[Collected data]
************
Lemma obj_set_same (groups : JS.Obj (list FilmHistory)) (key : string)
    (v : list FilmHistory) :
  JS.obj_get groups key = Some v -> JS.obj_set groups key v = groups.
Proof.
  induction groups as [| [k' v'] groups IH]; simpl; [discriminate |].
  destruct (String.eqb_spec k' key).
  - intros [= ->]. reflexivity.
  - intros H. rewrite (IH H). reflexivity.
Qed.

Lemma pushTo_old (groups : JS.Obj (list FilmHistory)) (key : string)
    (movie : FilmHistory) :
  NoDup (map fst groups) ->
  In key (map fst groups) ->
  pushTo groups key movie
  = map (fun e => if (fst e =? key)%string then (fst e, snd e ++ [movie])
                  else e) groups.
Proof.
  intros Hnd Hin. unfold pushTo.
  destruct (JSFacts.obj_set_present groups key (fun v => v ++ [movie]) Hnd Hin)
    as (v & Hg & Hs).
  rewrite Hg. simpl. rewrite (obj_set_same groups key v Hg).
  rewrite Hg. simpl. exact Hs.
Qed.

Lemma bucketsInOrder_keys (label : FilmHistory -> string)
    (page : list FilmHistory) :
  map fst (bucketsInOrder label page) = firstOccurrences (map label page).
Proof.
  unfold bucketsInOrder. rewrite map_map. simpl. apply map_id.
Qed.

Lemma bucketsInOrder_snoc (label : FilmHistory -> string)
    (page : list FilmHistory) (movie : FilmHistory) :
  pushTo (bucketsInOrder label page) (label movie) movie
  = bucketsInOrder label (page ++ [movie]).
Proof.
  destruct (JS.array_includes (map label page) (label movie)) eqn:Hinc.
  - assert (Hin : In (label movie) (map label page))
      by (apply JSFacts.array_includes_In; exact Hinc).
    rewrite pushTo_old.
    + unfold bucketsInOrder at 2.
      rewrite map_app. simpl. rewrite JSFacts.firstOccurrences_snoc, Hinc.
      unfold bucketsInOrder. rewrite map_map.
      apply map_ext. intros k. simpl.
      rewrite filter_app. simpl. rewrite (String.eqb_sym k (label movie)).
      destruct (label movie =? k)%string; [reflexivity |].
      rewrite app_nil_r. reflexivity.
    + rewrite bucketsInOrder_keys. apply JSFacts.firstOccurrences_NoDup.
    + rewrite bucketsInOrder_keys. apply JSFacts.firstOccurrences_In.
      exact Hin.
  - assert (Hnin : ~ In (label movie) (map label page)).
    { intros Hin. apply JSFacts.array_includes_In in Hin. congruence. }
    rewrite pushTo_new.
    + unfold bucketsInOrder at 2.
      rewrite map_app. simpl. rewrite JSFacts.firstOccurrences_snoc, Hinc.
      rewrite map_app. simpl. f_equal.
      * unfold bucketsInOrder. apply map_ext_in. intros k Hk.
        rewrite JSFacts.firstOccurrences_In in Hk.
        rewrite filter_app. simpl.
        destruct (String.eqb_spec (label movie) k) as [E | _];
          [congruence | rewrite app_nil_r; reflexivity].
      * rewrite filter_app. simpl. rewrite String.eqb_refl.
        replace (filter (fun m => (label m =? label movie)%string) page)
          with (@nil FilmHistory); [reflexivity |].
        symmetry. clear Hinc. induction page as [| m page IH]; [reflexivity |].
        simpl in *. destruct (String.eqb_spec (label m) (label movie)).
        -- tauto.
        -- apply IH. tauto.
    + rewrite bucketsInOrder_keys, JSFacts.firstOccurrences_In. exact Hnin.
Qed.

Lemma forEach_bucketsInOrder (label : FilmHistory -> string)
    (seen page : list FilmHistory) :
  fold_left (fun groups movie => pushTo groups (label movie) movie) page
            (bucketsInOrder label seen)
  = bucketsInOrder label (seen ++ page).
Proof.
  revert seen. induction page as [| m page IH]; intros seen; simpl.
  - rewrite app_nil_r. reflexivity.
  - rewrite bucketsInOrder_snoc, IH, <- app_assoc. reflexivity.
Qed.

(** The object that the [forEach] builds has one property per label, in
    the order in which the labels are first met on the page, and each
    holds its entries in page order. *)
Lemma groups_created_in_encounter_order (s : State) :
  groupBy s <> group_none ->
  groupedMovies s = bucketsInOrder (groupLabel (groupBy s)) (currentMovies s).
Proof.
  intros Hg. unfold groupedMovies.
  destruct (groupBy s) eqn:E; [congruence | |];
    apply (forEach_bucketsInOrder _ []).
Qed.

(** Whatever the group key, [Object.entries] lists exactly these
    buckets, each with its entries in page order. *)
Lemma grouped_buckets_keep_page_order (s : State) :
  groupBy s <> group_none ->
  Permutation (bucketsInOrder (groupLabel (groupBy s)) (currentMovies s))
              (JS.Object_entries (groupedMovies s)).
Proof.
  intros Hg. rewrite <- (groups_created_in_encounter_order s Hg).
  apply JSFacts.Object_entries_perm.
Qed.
************
[Exercise directions] What you return must be an exact retyping of the lines above starting at the line with "rewrite pushTo_new." and ending at the line with "with (@nil FilmHistory);", and nothing besides.

[Answer space]
    rewrite pushTo_new.
    + unfold bucketsInOrder at 2.
      rewrite map_app. simpl. rewrite JSFacts.firstOccurrences_snoc, Hinc.
      rewrite map_app. simpl. f_equal.
      * unfold bucketsInOrder. apply map_ext_in. intros k Hk.
        rewrite JSFacts.firstOccurrences_In in Hk.
        rewrite filter_app. simpl.
        destruct (String.eqb_spec (label movie) k) as [E | _];
          [congruence | rewrite app_nil_r; reflexivity].
      * rewrite filter_app. simpl. rewrite String.eqb_refl.
        replace (filter (fun m => (label m =? label movie)%string) page)
          with (@nil FilmHistory); [reflexivity |].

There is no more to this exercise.